Yesterday, at the French’s Forest Organic Markets, I hardly had a chance to shop for talking with Karen and John at Starflower Teas. I am always inspired by these wonderful people who are dedicated to organic herbs, minimal processing of foods, increasing our knowledge on better health, the  munificence of plants,  eating well , whole foods,  teas versus supplements and living naturally. yesterdays conversation included recent findings that Organic food has 2/3rds more antioxidants than non organic, super important in the light of the root causes of cancer and other western degenerative disease, strongly correlated with oxidization and inflammation of cells .
Epidemiological related to this is the much much lower incidence of degenerative diseases in parts of Asia, which researchers are now speculating may be related to the barrage that anti oxidants that spices give to Asian foods.

The ginger in Chinese and Thai rice porridges is a primo example of antioxidant action at work first thing in the morning.
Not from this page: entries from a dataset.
Lemma LeftShift_spec m R nr A n e :
  0 < n -> 0 <= e -> nr < 2 ^ 16 -> buffer w m R nr -> buffer w m A n -> apart R nr A n ->
  nr = n + e / w + (if decide (e mod w = 0) then 0 else 1) -> (e mod w = 0 \/ 0 < e / w) ->
  exists m', BigNumLeftShift m R nr A n e = Ret m' /\ unchanged_but m m' R nr /\
    buffer w m' R nr /\ value w m' R nr = value w m A n * 2 ^ e.
Proof using HB.
  intros Hn He Hm HR HA Ha Hnr Hnw. pose proof w_pos as Hw. unfold BigNumLeftShift.
  pose proof (Z.mod_pos_bound e w w_gt0). pose proof (Z.div_mod e w w_ne0) as Hdm.
  assert (0 <= e / w) by (apply Z.div_pos; lia).
  rewrite !ASSERT_true by (apply bool_decide_true; case_decide; lia). simpl. rewrite wrap_small by lia.
  assert (2 ^ e = 2 ^ (w * (e / w) + e mod w)) as -> by (by rewrite <- Hdm). destruct (decide (e mod w = 0)) as [E|E].
  - rewrite decide_False by lia. rewrite E, Z.add_0_r in *. subst nr. by apply LeftShiftWords_spec.
  - rewrite decide_True by done. subst nr. apply LeftShiftWordsAndBits_spec; [done|lia|lia|lia|done..].
Qed.
(* ===== verification/BigNumMontgomery.v ===== *)
(** * Montgomery arithmetic: [Library/OcCryptoLib/BigNumMontgomery.c]

    The word inverse, the Montgomery product and its specialisation for a factor
    of one, the parameters of a modulus and the modular exponentiation that RSA
    verification uses. [cong N] is congruence modulo [N], a setoid whose
    morphisms carry the algebra of the exponentiation. *)
From Stdlib Require Import Zdivisibility.
From stdpp Require Import gmap.
From S2P Require Import Prelude WordMemory BigNumPrimitives BigNumMod.

Module Montgomery.
Import BigNum BigNumMod.

Section Model.
Context {Build : BnBuild}.
Abbreviation w := OC_BN_WORD_NUM_BITS.

(** ** Model *)

(** [2^w mod A0] and [2^w / A0] by the subtraction loop; the loop state is
    [Dividend] and [Div]. *)
Definition UnrolledDivision (Divisor : Z) : outcome (Z * Z) :=
  while_bin (2 ^ 65)
    (fun s =>
       let '(Dividend, Div) := s in
       let Dividend := Dividend -[w] Divisor in
       let Div := Div +[w] 1 in
       if decide (Divisor <= Dividend) then Ret (inl (Dividend, Div)) else Ret (inr (Dividend, Div)))
    (0, 0).

(** The variables of the Euclidean loop. *)
Record euclid_state : Type := Euclid { Dividend : Z; Divisor : Z; X : Z; Y : Z }.

Definition EuclidStep (s : euclid_state) : outcome (euclid_state + euclid_state) :=
  if decide (Divisor s <> 0) then
    let Div := Dividend s / Divisor s in
    let Mod := Dividend s mod Divisor s in
    let Tmp := Y s -[w] (Div *[w] X s) in
    Ret (inl (Euclid (Divisor s) Mod Tmp (X s)))
  else Ret (inr s).

Definition BigNumMontInverse (m : mem) (A : loc) : outcome Z :=
  A0 ← ld m A 0;
  if decide (A0 = 0) then Ret 0 else
  let Divisor := A0 in
  '(Mod, Div) ← UnrolledDivision Divisor;
  s ← while_bin (2 ^ 65) EuclidStep (Euclid Divisor Mod (0 -[w] Div) 1);
  if decide (Dividend s <> 1) then Ret 0 else Ret (0 -[w] Y s).

Definition OC_BN_MAX_LEN : Z := wrap 16 (65536 / OC_BN_WORD_SIZE).
Definition OC_BN_MONT_MAX_LEN : Z := OC_BN_MAX_LEN / 2 - 1.
Definition OC_BN_MONT_RSQR_LEN (NumWords : Z) : Z := wrap 16 ((NumWords + 1) * 2).
Definition OC_BN_BITS (NumWords : Z) : Z := wrap 32 (OC_BN_SIZE NumWords) *[32] 8.
(** [CompareMem (&l1[off], l2, n)]: the difference of the first two bytes that
    differ, or 0. *)
Fixpoint compare_bytes (l1 l2 : list Z) : Z :=
  match l1, l2 with
  | x :: l1, y :: l2 => if decide (x = y) then compare_bytes l1 l2 else x - y
  | _, _ => 0
  end.
Definition CompareMem (l1 : list Z) (off : Z) (l2 : list Z) (n : Z) : outcome Z :=
  s1 ← rd_slice l1 off n; s2 ← rd_slice l2 0 n; Ret (compare_bytes s1 s2).

(** [-1] for a digest size without an algorithm. *)
Definition SigVerifyShaHashBySize (Data : list Z) (Hash : list Z) (HashSize : Z) : outcome Z :=
  ASSERT (bool_decide (Data <> []));;
  ASSERT (bool_decide (0 < HashSize));;
  ASSERT (bool_decide (HashSize <= SHA512_DIGEST_SIZE));;
  let verify Hashtype DataDigest :=
    if InternalSigHashTypeIsAllowed Hashtype then CompareMem DataDigest 0 Hash HashSize else Ret (-1) in
  if decide (HashSize = SHA512_DIGEST_SIZE) then verify OcSigHashTypeSha512 (Sha512 Data)
  else if decide (HashSize = SHA384_DIGEST_SIZE) then verify OcSigHashTypeSha384 (Sha384 Data)
  else if decide (HashSize = SHA256_DIGEST_SIZE) then verify OcSigHashTypeSha256 (Sha256 Data)
  else Ret (-1).

(** The bytes of [n] words in memory order. *)
Definition bytes_at (m : mem) (p : loc) (n : Z) : outcome (list Z) :=
  l ← ld_list m p (Z.to_nat n);
  Ret (concat (le_bytes (Z.to_nat OC_BN_WORD_SIZE) <$> l)).

(** The conversion loop: word [Index] of [EncryptedSigNum] becomes the swapped
    word [NumWords - 1 - Index] of [DecryptedSigNum], from the top down. *)
Definition SwapResult (m : mem) (EncryptedSigNum DecryptedSigNum : loc) (NumWords : Z) : outcome mem :=
  for_ (Z.to_nat NumWords) 0
    (fun i m =>
       let Index := NumWords - 1 - i in
       x ← ld m DecryptedSigNum (NumWords - 1 - Index);
       Tmp ← BigNumSwapWord x;
       st m EncryptedSigNum Index Tmp)
    m.

(** The checks of the encoded message [Signature] (lines 332-376). *)
Definition CheckEncodedMessage (Signature : list Z) (SignatureSize : Z) (Padding : list Z) (PaddingSize : Z)
    (Hash : list Z) (HashSize : Z) : outcome bool :=
  let DigestSize := PaddingSize +[w] HashSize in
  if decide (SignatureSize < DigestSize +[w] 11) then Ret false else
  s0 ← rd Signature 0;
  s1 ← rd Signature 1;
  if decide (s0 <> 0 \/ s1 <> 1) then Ret false else
  let last := SignatureSize -[w] DigestSize -[w] 3 +[w] 2 in
  r ← while_ (Z.to_nat last + 1)
    (fun Index =>
       if decide (Index < last) then
         x ← rd Signature Index;
         if decide (x <> 0xFF) then Ret (inr None) else Ret (inl (Index + 1))
       else Ret (inr (Some Index)))
    2;
  match r with
  | None => Ret false
  | Some Index =>
      x ← rd Signature Index;
      if decide (x <> 0) then Ret false else
      let Index := Index + 1 in
      CmpResult ← CompareMem Signature Index Padding PaddingSize;
      if decide (CmpResult <> 0) then Ret false else
      let Index := Index + PaddingSize in
      CmpResult ← CompareMem Signature Index Hash HashSize;
      if decide (CmpResult <> 0) then Ret false else
      ASSERT (bool_decide (Index + HashSize = SignatureSize));;
      Ret true
  end.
Add some Coriander leaves, some chillis. Spices sound inflammatory and intuitively one would think that they rip the gastro pathway to pieces – but apparently not.

Other findings that came up in the conversation were the importance of good oils – fish oils in particular- for brain health, and a low-carb diet for reducing the risk of Alzheimer’s. This has to be weighed in with the fact that some carbs are essential for brain function, and also the traditional Chinese Medicine perspective that advocates well cooked rice porridge as the most gentle start to your engine.

There are a million wonderful recipes or making Asian spiced porridges. This morning I have chicken stock from the Easter Roast chooks, some mushrooms from Dee Why Arcade ( the fact that so many Tibetans and Chinese have recently moved into Dee Why means there are much more interesting ingredients available in this neck of the woods), fresh ginger from the organic markets, and shallots from the garden, cooked in the slow cooker (which will be posted on separately in a few days).

Yangon Porridge

January 4, 2012 - One Response

The streets of Yangon are devoted to the art of Porridge
Whilst big pots of porridge are sold on street side stalls, vendors honor the ingredients constructing wonderful retro style lattice gates to hang bananas from, and guilding the coconuts which provide the wonderfully creamy texture and tropical taste of yangon porridge.

Burmese Monk Porridge

December 31, 2011 - One Response

Monks in Yangon, gather ingredients for porridge  in the early hours of each day.

Monks cannot work for money. They are doing the journey-work for the whole of society – discovering they way of the buddha  – for which grateful citizens feed them the ingredients for a daily porridge cook up which will sustain them on this journey.

Monks open their bowls , and what goes in (usually rice and different curries) forms a porridge like  gruel.

This photo essay – a chance encounter with two  groups in the Sule Pagoda/ china town beat records  the ingredient gathering for Monk Porridge.

This slideshow requires JavaScript.

Stevia porridge

August 3, 2011 - 2 Responses

Stevia – a natural sweetner is 36 times sweeter than sugar cane. Dried crushed leaves thrown straight into the blend – porridge works well – works exceptionally well, particularly with a little cinnamon and raisins. This could be my discovery of the century. And ironically this sweetener is good for your teeth. Why isn’t everyone onto this I wonder?

Years End at Hill End.

January 2, 2011 - 2 Responses

A jar full of homemade muesli was placed upon my desk in Sydney by Jacqui as a welcome home gift. I packed it in a washing basket with a thermos, avocado, lemons, christmas chocolates, plunger, coffee, and tea bags for a journey to Western NSW with Susan. We ended up at Hill End where porridge (well muesli really but I think they are closely enough related to be in the family) once again proved to be a pivotal point of the trip. Instead of scoffing sausage rolls at Hill ends general store like everyone else, we purchased a litre of milk , drove up to Hawkin’s lookout for porridge with a view taking in the mountains which magnetically drew people from all around the world with the promise of gold back in the 1850’s, then fossickers, school excursion groups, artists and tourists ever since.

Stop in for a sausage roll and a cappuccino or grab some milk for some porridge alfresco

Or head up to Hawkin's Hill and eat muesli

Now its not like you couldn’t bring your sauasage roll up to any of the sceneic viewpoints around this quaint national parks managed semi ghost town, but people tend not to get much further than the car park, sacrificing the feast for the eyes which tend to accompany porridge picnics. Sitting on a hand hewn red gum slab bench that seemed to have been constructed precisely for our porridge picnic, Susan and I savoured the bush and the hills, which have regenerated over the last hundred years from the moonscape that gold hungrry minders turned this area into hoping to strike it rich.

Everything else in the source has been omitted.